Comparative analysis of the dual EGFR-DNA targeting and growth inhibitory properties of 6-mono-alkylamino- and 6,6-dialkylaminoquinazoline-based type II combi-molecules

Over the past decade, we described a novel tumour targeted approach that sought to design “combi-molecules” to hit two distinct targets in tumour cells. Here, to generate small combi-molecules with strong DNA damaging potential while retaining EGFR inhibitory potency, we developed the first synthetic strategy to access the 6-N, N-disubstituted quinazoline scaffold and designed JS61 to possess a nitrogen mustard function directly attached to the 6-position of the quinazoline ring. We compared its biological activity with that of structures containing either a hemi mustard or a non-alkylating substituent. Surprisingly, the results showed that JS61, while capable of inducing strong DNA damage, exhibited moderate EGFR inhibitory potency. In contrast, “combi-molecules” with no bulky substituent at the N-6 position (e.g. ZR2002 and JS84) showed stronger EGFR and growth inhibitory potency than JS61 in a panel of lung cancer cells.
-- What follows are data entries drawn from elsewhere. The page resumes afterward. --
(** ** What the column holds *)

Lemma replace_char c s : replace_all 0 [c] [] s = List.filter (λ x, negb (x =? c)) s.
Proof.
  induction s as [|x s IH]; [done|]. cbn [replace_all List.filter]. unfold starts_with. cbn [strip_prefix].
  rewrite Z.eqb_sym. destruct (x =? c); cbn; by rewrite IH.
Qed.

Lemma filter_filter_chars (p q : Z → bool) s : List.filter p (List.filter q s) = List.filter (λ c, q c && p c) s.
Proof. induction s as [|c s IH]; [done|]. cbn. destruct (q c); cbn; [|done]. by rewrite IH. Qed.

Lemma eval_strip_call env arg s c :
  eval (Payload := Payload) env arg = Some (SqlText s) →
  eval env (strip_call arg [c]) = Some (SqlText (List.filter (λ x, negb (x =? c)) s)).
Proof. intros Ha. unfold strip_call. rewrite eval_simple_function3, Ha. rewrite <- replace_char. reflexivity. Qed.

Lemma eval_conversion_call env arg options s :
  uuid_text_to_blob_function_name options = None → eval (Payload := Payload) env arg = Some (SqlText s) →
  eval env (make_uuid_conversion_call arg options) =
  Some match hex_bytes (List.filter (λ c, negb (char_in [45; 123; 125] c)) s) with Some bytes => SqlBlob bytes | None => SqlNull end.
Proof.
  intros Ho Ha. unfold make_uuid_conversion_call. rewrite Ho, eval_simple_function1. cbn [foldl].
  rewrite (eval_strip_call _ _ (List.filter (λ x, negb (x =? 123)) (List.filter (λ x, negb (x =? 45)) s)) 125)
    by (by apply eval_strip_call, eval_strip_call).
  rewrite !filter_filter_chars. cbn [mbind option_bind].
  assert (List.filter (λ c, negb (c =? 45) && negb (c =? 123) && negb (c =? 125)) s = List.filter (λ c, negb (char_in [45; 123; 125] c)) s) as <-.
  { apply List.filter_ext. intros c. unfold char_in. cbn. by destruct (c =? 45), (c =? 123), (c =? 125). }
  rewrite (List.filter_ext (λ c, negb (c =? 45) && (negb (c =? 123) && negb (c =? 125))) (λ c, negb (c =? 45) && negb (c =? 123) && negb (c =? 125)))
    by (intros c; by rewrite andb_assoc).
  reflexivity.
Qed.

(** C12 (a UUID literal is stored as the value the server reads).  Whatever text
    PostgreSQL reads as a UUID, the code accepts in a literal, written plainly or as
    the projection of a subquery, and what the column then holds is that value: in a
    BLOB column the sixteen bytes, from the literal and from the conversion of any
    other expression that answers the text alike; in a TEXT column the text the
    server prints, which reads back as the same value and which canonicalising
    again leaves alone. *)
Theorem uuid_literal_stored_as_read env options text bytes arg :
  uuid_text_to_blob_function_name options = None → uuid_in text = Some bytes → eval env arg = Some (SqlText text) →
  length bytes = 16%nat ∧
  (∃ wrapped, maybe_wrap_text_uuid_literal (string_literal text) options = Ok wrapped ∧ eval (Payload := Payload) env wrapped = Some (SqlBlob bytes)) ∧
  (∃ wrapped, maybe_wrap_text_uuid_literal (ESubquery (single_expr_query (string_literal text) [] None)) options = Ok wrapped ∧
     eval (Payload := Payload) env wrapped = Some (SqlBlob bytes)) ∧
  eval env (make_uuid_conversion_call arg options) = Some (SqlBlob bytes) ∧
  maybe_canonicalize_text_uuid_literal (string_literal text) = Ok (string_literal (uuid_out bytes)) ∧
  uuid_in (uuid_out bytes) = Some bytes ∧
  maybe_canonicalize_text_uuid_literal (string_literal (uuid_out bytes)) = Ok (string_literal (uuid_out bytes)).
Proof.
  intros Ho Hin Harg. destruct (uuid_in_digits _ _ Hin) as (digits & Hhex & Hbytes & Hl & Hl' & Hrange & Hprint & Hfilter).
  assert (Hcanon : ∀ t, uuid_in t = Some bytes → maybe_canonicalize_text_uuid_literal (string_literal t) = Ok (string_literal (uuid_out bytes))).
  { intros t Ht. destruct (uuid_in_digits _ _ Ht) as (d & Hd & _ & _ & _ & _ & Hp & _). unfold maybe_canonicalize_text_uuid_literal.
    cbn [single_quoted_literal string_literal]. unfold canonical_uuid_hyphenated. rewrite Hd. cbn [mbind option_bind].
    by rewrite (hyphenated_prints bytes) by done. }
  assert (Hwrap : wrap_uuid_literal text options = Ok (simple_function_expr (lit "unhex") [string_literal digits]))
    by (unfold wrap_uuid_literal; by rewrite Hhex, Ho).
  assert (Heval : eval (Payload := Payload) env (simple_function_expr (lit "unhex") [string_literal digits]) = Some (SqlBlob bytes)).
  { rewrite eval_simple_function1. transitivity (Some match hex_bytes digits with Some bytes => SqlBlob bytes | None => SqlNull end);
      [reflexivity|by rewrite Hbytes]. }
  split_and!; [done| | | |by apply Hcanon|by apply uuid_in_out|by apply Hcanon, uuid_in_out].
  - exists (simple_function_expr (lit "unhex") [string_literal digits]). split; [|done]. exact Hwrap.
  - exists (ESubquery (single_expr_query (simple_function_expr (lit "unhex") [string_literal digits]) [] None)). split.
    + unfold maybe_wrap_text_uuid_literal. cbn [scalar_subquery_projection single_expr_query mbind option_bind single_quoted_literal string_literal].
      by rewrite Hwrap.
    + exact Heval.
  - rewrite (eval_conversion_call _ _ _ text) by done. by rewrite Hfilter, Hbytes.
Qed.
To rationalize these results, X-ray crystallography and molecular modeling studies were undertaken, and the data obtained indicated that bulkiness of the 6-N,N-disubstituted moieties hinder its binding to the ATP site and affects binding reversibility. [Display omitted] •Development of the first synthetic strategy to access 6-N, N-disubstituted quinazolines.•Comparison between di-substituted and mono-substituted EGFR-DNA combimolecules•Hemi-mustard combi-molecules induce less DNA damage than full mustards.•In contrast to mono-, di-substitution adversely affects EGFR binding affinity.•In silico and X-Ray studies confirmed that steric bulk hinder EGFR binding.